Video Games — New Media Art?

April 30, 2008 at 3:33 am (Readings)

My comments to follow are in regard to a required class reading of the following: 

Paul:  Chap. 13, Themes in Digital Art–Gaming, pp. 196-203.
Wardrip Fruin: Reading #34: Sherry Turkle, “Video Games and Computer Holding Power,” pp. 499-514.

This particular set of readings was all about video games and their influence on the digital art revolution.

The Paul reading considered games such as Myst, Everquest, Doom, and even The Sims as examples of digital art in the gaming form. Such games were sources of inspiration to artists and served as precursors for the programs used as mediums in today’s digital art.

An artist named Natalie Bookchin addressed the gaming topic with her online project, Metapet (2002). The simulation created in her “game” follows a virtual genetically engineered office worker in an office environment of the future. Her piece humorously touches the issues of corporate productivity being improved by the use of biotechnology and robots of the future to replace the human worker.
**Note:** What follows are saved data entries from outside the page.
(** * Schema-driven variable editor: descriptor model, reconciliation,
      state store and serializer

    A shallow embedding of the editor script (the first, most complete
    variant: [defaultFor], [getChoices], [buildSanitizedFromSource],
    [loadExampleAndApply], [resetToDefaults], [prettyPrintJSON],
    [updatePreview], [renderControlsForVariables], [makeControl] and the
    [input] handler of a number array) and the properties of it that the
    specification states.  The last part of the file goes on to the rest
    of the script: [loadConfig], [init], the listeners of the controls, of
    the buttons and of the search field, [matchesSearch],
    [updateModifiedStatus] and the choice of the entry that the pack
    upload writes.

    Modelling conventions.
    - JSON documents (the configuration, the example, the persisted
      snapshots) are immutable trees [json].  An object is the list of its
      own enumerable properties in the order of enumeration (the array
      indices first, in increasing order, then the other names as they
      were created), with distinct keys; a lookup takes the first binding.
    - Every object the script handles is a plain one, whose prototype is
      [Object.prototype].  A read of a property the object does not own
      finds the members of the prototype ([prop_get]); an assignment to
      the name [__proto__] that the object does not own reaches the
      setter of the prototype ([own_set]).  [JSON.parse] and
      [structuredClone] define own properties, that name included.
    - JS numbers are modelled by the integers [Z] that are numbers of the
      language: every number the core computes with (the [0] defaults,
      element counts, indices, choice suffixes) is integral.  A literal
      or a suffix converts to the nearest such number ([round53]).
      Fractions, NaN and the infinities are outside the model, and the
      text of a number is modelled by its decimal digits, which is what
      the language prints for the safe integers.
    - Strings are sequences of 8-bit code units.
    - Run-time values are primitives or references into a heap of arrays
      and objects, so that two state objects sharing one array are told
      apart from two state objects holding equal arrays.  A heap cell
      holds the whole tree of its array or object: the script never keeps
      a reference to a value nested in another one.
    - The script's globals and the parts of the browser it writes to (the
      session storage, the status line, the preview) form the record
      [app]; a function of the script is a function from [app] to a
      result and a new [app].
    - A thrown exception is an explicit [Throw] result; the state reached
      when it was thrown is kept, as in JS.  The result [Throw OutOfModel]
      is no exception of the script: it marks a step whose effect the
      model does not describe (a prototype replaced, the text of a
      number beyond the safe integers or of a built-in function, a text
      used as a loop bound), and no statement is made about a run that
      reaches it.
    - Of the document tree only the writes that reach the state, and the
      conversions to text that can throw, are modelled: building
      elements, setting attributes and toggling classes leave [app]
      alone. *)

From Stdlib Require Import ZArith String Ascii List Bool Lia Permutation Sorted.
From stdpp Require Import base option list strings pretty.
The simulation has indefinitely been taken offline, but here is a link to her project’s site with screenshots and more information:
http://metapet.net/

Cory Archangel took a different approach to the incorporation of video games with digital art. He scavenged old cartridges of the Nintendo game, Super Mario Brothers, and reverse-engineered them to produce his landscape photography in the game’s 8-bit format. To do this, he would melt chips off of a cartridge and replace them with his own self-manufactured ones with data of his photography. The final products were landscape studies rendered in the game’s aesthetics.

Here is another work of art created by Cory Archangel and his modification of Nintendo game cartridges, titled “cloudscroll“:

Among others who also modified the mechanics of video games to create works of art, was Chinese artist, Feng Mengbo. Feng modified the software of Quake III Arena (a.ka. Q3A) to create his own piece aptly named Q4U (or Quake For You; 2002). He inserted a visual representation of himself equipped with a weapon and camcorder into the game and in a sense, made himself part of the game. Populating the game’s environment with hundreds of his “clones,” he created an interactive work of art that addressed concepts of online identity and immersive commercial environments. 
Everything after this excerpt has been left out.